▸ **Stored data**
(* ===== verification/Vm.v ===== *)
(** kernel/vm.c: Sv39 page tables in physical memory, the operations that
    build, copy and tear down user address spaces, and the copies between
    kernel and user memory, as programs over the allocator's state.

    A [pagetable_t] and a [pte_t *] are physical addresses; a page table page
    is 512 little-endian 64-bit words of [ram].  Kernel buffers that are not
    pages ([src] of copyout, [dst] of copyin and copyinstr) are byte lists. *)
From S2P Require Import Prelude Riscv Memory Kalloc.

(** ** Definitions *)

(** Writing a kernel buffer to consecutive addresses ([memmove] from it). *)
Fixpoint write_bytes (m : mem) (a : Z) (bs : list Z) : mem :=
  match bs with
  | [] => m
  | b :: bs' => write_bytes (st8 m a b) (a + 1) bs'
  end.

Section vm.
Context `{L : Layout}.

(** The loop of [walk] from [level] down: [pagetable] is the page at [level]. *)
Fixpoint walk_loop (level : nat) (pagetable va : Z) (alloc : bool) : M kst Z :=
  match level with
  | O => mret (pagetable + 8 * PX 0 va)
  | S l =>
      let pte := pagetable + 8 * PX (Z.of_nat level) va in
      v ← load64 pte;
      if has v PTE_V then walk_loop l (PTE2PA v) va alloc
      else if negb alloc then mret 0
      else
        p ← kalloc;
        if p =? 0 then mret 0
        else
          update_ram (λ m, memset m p 0 PGSIZE);;
          store64 pte (Z.lor (PA2PTE p) PTE_V);;
          walk_loop l p va alloc
  end.

Definition walk (pagetable va : Z) (alloc : bool) : M kst Z :=
  if MAXVA <=? va then panic "walk" else walk_loop 2 pagetable va alloc.

Definition walkaddr (pagetable va : Z) : M kst Z :=
  if MAXVA <=? va then mret 0
  else
    pte ← walk pagetable va false;
    if pte =? 0 then mret 0
    else
      v ← load64 pte;
      if negb (has v PTE_V) then mret 0
      else if negb (has v PTE_U) then mret 0
      else mret (PTE2PA v).

(** Enough turns for a loop over the pages from [a] up to [lim]: beyond
    MAXVA the call to [walk] panics. *)
Definition page_fuel (a lim : Z) : nat :=
  Z.to_nat (Z.min (lim - a) MAXVA / PGSIZE + 2).

Definition mappages (pagetable va size pa perm : Z) : M kst Z :=
  if size =? 0 then panic "mappages: size"
  else
    let a0 := PGROUNDDOWN va in
    let last := PGROUNDDOWN (u64 (va + size - 1)) in
    while_ (page_fuel a0 (if a0 <=? last then last else MAXVA))
      (λ '(a, pa),
        pte ← walk pagetable a true;
        if pte =? 0 then mret (inr (-1))
        else
          v ← load64 pte;
          if has v PTE_V then panic "mappages: remap"
          else
            store64 pte (Z.lor (Z.lor (PA2PTE pa) perm) PTE_V);;
            if a =? last then mret (inr 0)
            else mret (inl (a + PGSIZE, pa + PGSIZE)))
      (a0, pa).

Definition kvmmap (kpgtbl va pa sz perm : Z) : M kst unit :=
  r ← mappages kpgtbl va sz pa perm;
  if negb (r =? 0) then panic "kvmmap" else mret tt.

Definition uvmunmap (pagetable va npages : Z) (do_free : bool) : M kst unit :=
  if negb (va mod PGSIZE =? 0) then panic "uvmunmap: not aligned"
  else
    let lim := u64 (va + npages * PGSIZE) in
    while_ (page_fuel va lim)
      (λ a,
        if negb (a <? lim) then mret (inr tt)
        else
          pte ← walk pagetable a false;
          if pte =? 0 then panic "uvmunmap: walk"
          else
            v ← load64 pte;
            if negb (has v PTE_V) then panic "uvmunmap: not mapped"
            else if PTE_FLAGS v =? PTE_V then panic "uvmunmap: not a leaf"
            else
              (if do_free then kfree (PTE2PA v) else mret tt);;
              store64 pte 0;;
              mret (inl (a + PGSIZE)))
      va.

Definition uvmcreate : M kst Z :=
  pagetable ← kalloc;
  if pagetable =? 0 then mret 0
  else
    update_ram (λ m, memset m pagetable 0 PGSIZE);;
    mret pagetable.

Definition uvmfirst (pagetable : Z) (src : list Z) : M kst unit :=
  if PGSIZE <=? Z.of_nat (length src) then panic "uvmfirst: more than a page"
  else
    m0 ← kalloc;
    update_ram (λ m, memset m m0 0 PGSIZE);;
    mappages pagetable 0 PGSIZE m0 (Z.lor (Z.lor (Z.lor PTE_W PTE_R) PTE_X) PTE_U);;
    update_ram (λ m, write_bytes m m0 src).

Definition uvmdealloc (pagetable oldsz newsz : Z) : M kst Z :=
  if oldsz <=? newsz then mret oldsz
  else
    (if PGROUNDUP newsz <? PGROUNDUP oldsz then
       uvmunmap pagetable (PGROUNDUP newsz)
         ((PGROUNDUP oldsz - PGROUNDUP newsz) / PGSIZE) true
     else mret tt);;
    mret newsz.

Definition uvmalloc (pagetable oldsz newsz xperm : Z) : M kst Z :=
  if newsz <? oldsz then mret oldsz
  else
    let oldsz := PGROUNDUP oldsz in
    while_ (page_fuel oldsz newsz)
      (λ a,
        if negb (a <? newsz) then mret (inr newsz)
        else
          m0 ← kalloc;
          if m0 =? 0 then
            uvmdealloc pagetable a oldsz;; mret (inr 0)
          else
            update_ram (λ m, memset m m0 0 PGSIZE);;
            r ← mappages pagetable a PGSIZE m0 (Z.lor (Z.lor PTE_R PTE_U) xperm);
            if negb (r =? 0) then
              kfree m0;; uvmdealloc pagetable a oldsz;; mret (inr 0)
            else mret (inl (a + PGSIZE)))
      oldsz.

(** The recursion of [freewalk] follows the three levels of the tree;
    [depth] bounds it. *)
Fixpoint freewalk (depth : nat) (pagetable : Z) : M kst unit :=
  match depth with
  | O => λ _, Diverge
  | S d =>
      foreach (λ i,
        pte ← load64 (pagetable + 8 * i);
        if has pte PTE_V && negb (has pte (Z.lor (Z.lor PTE_R PTE_W) PTE_X)) then
          freewalk d (PTE2PA pte);;
          store64 (pagetable + 8 * i) 0
        else if has pte PTE_V then panic "freewalk: leaf"
        else mret tt) (seqZ 0 512);;
      kfree pagetable
  end.

Definition uvmfree (pagetable sz : Z) : M kst unit :=
  (if 0 <? sz then uvmunmap pagetable 0 (PGROUNDUP sz / PGSIZE) true else mret tt);;
  freewalk 3 pagetable.

(** The flag changes of [uvmcopy], on the PTE and on [flags] alike. *)
Definition cow_flags (f : Z) : Z := Z.land (Z.lor f PTE_COW) (Z.lnot PTE_W).

(** Copy-on-write copy of the address space [old] into [new]: no page is
    copied, writable pages become read-only and COW in both tables. *)
Definition uvmcopy (old new sz : Z) : M kst Z :=
  while_ (page_fuel 0 sz)
    (λ i,
      if negb (i <? sz) then mret (inr 0)
      else
        pte ← walk old i false;
        if pte =? 0 then panic "uvmcopy: pte should exist"
        else
          v ← load64 pte;
          if negb (has v PTE_V) then panic "uvmcopy: page not present"
          else
            let pa := PTE2PA v in
            let flags := PTE_FLAGS v in
            flags ← (if has v PTE_W then
                       store64 pte (cow_flags v);; mret (cow_flags flags)
                     else mret flags);
            r ← mappages new i PGSIZE pa flags;
            if negb (r =? 0) then
              uvmunmap new 0 (i / PGSIZE) true;; mret (inr (-1))
            else
              acquire_ref;;
              c ← get_ref pa;
              put_ref pa (c + 1);;
              release_ref;;
              mret (inl (i + PGSIZE)))
    0.

Definition uvmclear (pagetable va : Z) : M kst unit :=
  pte ← walk pagetable va false;
  if pte =? 0 then panic "uvmclear"
  else v ← load64 pte; store64 pte (Z.land v (Z.lnot PTE_U)).

(** The part of [copyout] that gives the process a private copy of the COW
    page at [va0]; 0 on success. *)
Definition copyout_cow (pagetable va0 my_pte : Z) : M kst Z :=
  v ← load64 my_pte;
  let pa := PTE2PA v in
  acquire_ref;;
  c ← get_ref pa;
  if c <=? 0 then release_ref;; mret (-1)
  else
    release_ref;;
    v ← load64 my_pte;
    let flags := Z.land (Z.lor (PTE_FLAGS v) PTE_W) (Z.lnot PTE_COW) in
    new_page ← kalloc;
    if new_page =? 0 then mret (-1)
    else
      update_ram (λ m, memmove m new_page pa PGSIZE);;
      uvmunmap pagetable (PGROUNDUP va0) 1 true;;
      r ← mappages pagetable va0 PGSIZE new_page flags;
      if negb (r =? 0) then kfree new_page;; mret (-1)
      else mret 0.

Definition copyout (pagetable dstva : Z) (src : list Z) : M kst Z :=
  while_ (S (length src))
    (λ '(dstva, src),
      let len := Z.of_nat (length src) in
      if negb (0 <? len) then mret (inr 0)
      else
        let va0 := PGROUNDDOWN dstva in
        if (MAXVA <=? va0) || negb (va0 mod PGSIZE =? 0) then mret (inr (-1))
        else
          my_pte ← walk pagetable va0 false;
          if my_pte =? 0 then mret (inr (-1))
          else
            v ← load64 my_pte;
            if negb (has v PTE_V) || negb (has v PTE_U) then mret (inr (-1))
            else
              rc ← (if has v PTE_COW then copyout_cow pagetable va0 my_pte else mret 0);
              if negb (rc =? 0) then mret (inr (-1))
              else
                pa0 ← walkaddr pagetable va0;
                if pa0 =? 0 then mret (inr (-1))
                else
                  let n0 := PGSIZE - (dstva - va0) in
                  let n := if n0 >? len then len else n0 in
                  update_ram (λ m, write_bytes m (pa0 + (dstva - va0)) (take (Z.to_nat n) src));;
                  mret (inl (va0 + PGSIZE, drop (Z.to_nat n) src)))
    (dstva, src).

(** [copyin] answers the bytes read, or None for its -1. *)
Definition copyin (pagetable srcva len : Z) : M kst (option (list Z)) :=
  while_ (S (Z.to_nat len))
    (λ '(dst, srcva, len),
      if negb (0 <? len) then mret (inr (Some dst))
      else
        let va0 := PGROUNDDOWN srcva in
        pa0 ← walkaddr pagetable va0;
        if pa0 =? 0 then mret (inr None)
        else
          let n0 := PGSIZE - (srcva - va0) in
          let n := if n0 >? len then len else n0 in
          bs ← gets (λ s, bytes_at (ram s) (pa0 + (srcva - va0)) (Z.to_nat n));
          mret (inl (dst ++ bs, va0 + PGSIZE, len - n)))
    ([], srcva, len).

(** The inner loop of [copyinstr]: at most [n] bytes from [p]; the flag says
    whether the NUL was met. *)
Fixpoint copyinstr_page (m : mem) (p : Z) (n : nat) : list Z * bool :=
  match n with
  | O => ([], false)
  | S n' =>
      if ld8 m p =? 0 then ([0], true)
      else let '(bs, got) := copyinstr_page m (p + 1) n' in (ld8 m p :: bs, got)
  end.

Definition copyinstr (pagetable srcva max : Z) : M kst (option (list Z)) :=
  while_ (S (Z.to_nat max))
    (λ '(dst, srcva, max, got_null),
      if (got_null : bool) then mret (inr (Some dst))
      else if negb (0 <? max) then mret (inr None)
      else
        let va0 := PGROUNDDOWN srcva in
        pa0 ← walkaddr pagetable va0;
        if pa0 =? 0 then mret (inr None)
        else
          let n0 := PGSIZE - (srcva - va0) in
          let n := if n0 >? max then max else n0 in
          '(bs, got) ← gets (λ s, copyinstr_page (ram s) (pa0 + (srcva - va0)) (Z.to_nat n));
          mret (inl (dst ++ bs, va0 + PGSIZE, max - n, got)))
    ([], srcva, max, false).
End vm.

(** ** Abstract address spaces *)

(** A page table as the tree the code builds: the page at each (level,
    prefix), where the prefix of a virtual address at a level is the
    address without the index bits of that level and below; and the leaf
    entry of each virtual page. *)
Record ptree := PTree {
  pt_nodes : gmap (Z * Z) Z;
  pt_leaves : gmap Z Z
}.

Section ptree.
Context `{L : Layout}.

(** First virtual page that is not user memory. *)
Definition UVPN : Z := TRAPFRAME / PGSIZE.

Definition mkpte (pa flags : Z) : Z := Z.lor (PA2PTE pa) flags.

(** A leaf entry as [mappages] writes it. *)
Definition leaf_ok (pte : Z) : Prop :=
  has pte PTE_V = true ∧ PTE_FLAGS pte ≠ PTE_V ∧
  PTE2PA pte mod PGSIZE = 0 ∧ PTE2PA pte < 2 ^ 56 ∧
  pte = mkpte (PTE2PA pte) (PTE_FLAGS pte).

(** The word a node of [t] at key [k] must hold at index [i]. *)
Definition entry_ok (t : ptree) (k : Z * Z) (i w : Z) : Prop :=
  if decide (k.1 = 0) then
    match pt_leaves t !! (k.2 * 512 + i) with
    | Some pte => w = pte
    | None => has w PTE_V = false
    end
  else
    match pt_nodes t !! (k.1 - 1, k.2 * 512 + i) with
    | Some q => w = mkpte q PTE_V
    | None => has w PTE_V = false
    end.

Definition node_ok (m : mem) (t : ptree) (k : Z * Z) (p : Z) : Prop :=
  Forall (λ i, entry_ok t k i (ld64 m (p + 8 * i))) (seqZ 0 512).

Definition node_key_ok (t : ptree) (k : Z * Z) : Prop :=
  k = (2, 0) ∨ ((k.1 = 0 ∨ k.1 = 1) ∧ 0 ≤ k.2 ∧ is_Some (pt_nodes t !! (k.1 + 1, k.2 / 512))).

(** [t] is the page table with root page [root] stored in [m]. *)
Definition pt_wf (m : mem) (root : Z) (t : ptree) : Prop :=
  pt_nodes t !! (2, 0) = Some root ∧
  map_Forall (λ k p, node_key_ok t k ∧ p ∈ pages ∧ node_ok m t k p) (pt_nodes t) ∧
  map_Forall (λ v pte, 0 ≤ v ∧ is_Some (pt_nodes t !! (0, v / 512)) ∧ leaf_ok pte ∧
                       (v < UVPN → PTE2PA pte ∈ pages)) (pt_leaves t).

(** How often the page [p] is mapped as user memory, and used as a node. *)
Definition refs_in (t : ptree) (p : Z) : Z :=
  countm (λ x, x.1 < UVPN ∧ PTE2PA x.2 = p) (pt_leaves t).
Definition nodes_in (t : ptree) (p : Z) : Z :=
  countm (λ x, x.2 = p) (pt_nodes t).

Global Instance entry_ok_dec t k i w : Decision (entry_ok t k i w).
Proof. unfold entry_ok. repeat case_match; apply _. Defined.
Global Instance leaf_ok_dec pte : Decision (leaf_ok pte).
Proof. apply _. Defined.
Global Instance node_key_ok_dec t k : Decision (node_key_ok t k).
Proof. unfold node_key_ok. destruct k. apply _. Defined.
Global Instance pt_wf_dec m root t : Decision (pt_wf m root t).
Proof. unfold pt_wf, node_ok. apply _. Defined.
End ptree.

▸ **Your instructions**
Please find each line in the records above that holds the word "npages", and copy it.

▸ **Answer area**
Definition uvmunmap (pagetable va npages : Z) (do_free : bool) : M kst unit :=
    let lim := u64 (va + npages * PGSIZE) in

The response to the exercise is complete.